On Mon, Nov 9, 2015 at 10:26 PM, Kouhei Kaigai <kai...@ak.jp.nec.com> wrote:
> It is a relevant topic of readfuncs support for custom-scan.
> Unlike CustomPath and CustomScanState, we don't allow custom-scan
> provider to define own and larger structure that embeds CustomScan
> at head of the structure, to support copyObject().
> Thus, custom-scan provider needs to have own logic to pack and
> unpack private fields, like:
> At present, only create_customscan_plan() and _copyCustomScan()
> can produce CustomScan node.
> The create_customscan_plan() invokes PlanCustomPath callback,
> thus, CSP can return a pointer of CustomScan field within
> a larger structure. So, we don't adjust this interface.
> On the other hands, _copyCustomScan() allocates a new node using
> makeNode(CustomScan), thus, here is no space for the larger
> structure if CSP wants to use to keep private values without
> packing and unpacking.
> Only CSP knows exact size of the larger structure, so all we can
> do is ask CSP to allocate a new node and copy its private fields.
> This patch newly adds NodeCopyCustomScan callback to support
> Also, v9.6 will support nodeToString/stringToNode on plan nodes.
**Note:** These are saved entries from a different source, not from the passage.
(** The lookups of the run-created document. *)
Definition run_lookups (r : RunCreated + Err) : list string :=
  match r with
  | inr _ => []
  | inl rc =>
      (if rc_RunContinuationID rc =s "" then [] else [runContinuationKey (rc_RunContinuationID rc)]) ++
      (if rc_OriginRID rc =s "" then [] else [requestContinuationKey (rc_OriginRID rc)])
  end.

Definition PurgeRun (runID : string) : Prog (option Err) :=
  do! rc <- ReadRunCreated runID;
  do! r <- List_ (runDir runID);
  match r with
  | inr e => Ret (Some (EStore e))
  | inl runKeys =>
      do! opcs <- collect_opcs runKeys;
      delete_all (map opContinuationKey opcs) (delete_all (run_lookups rc) (delete_all runKeys (Ret None)))
  end.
> So, we need to re-define the role of TextOutCustomScan callback
> that is also defined at v9.5.
> If CSP extends the CustomScan to save private values on the extra
> area, only CSP knows what values and which data types are stored,
> thus, all we can do is ask CSP to serialize and deserialize its
> private fields without inconsistency.
> Even though TextOutCustomScan callback shall be once ripped out
> to support readfuncs.c, a pair of TextOut and TextRead callback
> will re-define its responsibility again; when CSP defines
> a larger structure that embeds CustomScan, a pair of these
> callbacks are used to serialize/deserialize the entire custom
> defined objects.
I don't see this as being a particularly good idea. The same issue
exists for FDWs, and we're just living with it in that case. There
was talk previously of improving it, and maybe some day somebody will,
but I can't get excited about it. Writing serialization and
deserialization code is annoying but completely insufficient, in my
mind, to justify the hassle of creating a system for this that will be
used by very, very little code.
If we do want to improve it, I'm not sure this is the way to go,
either. I think there could be other designs where we focus on making
the serialization and deserialization options better, rather than
letting people tack stuff onto the struct.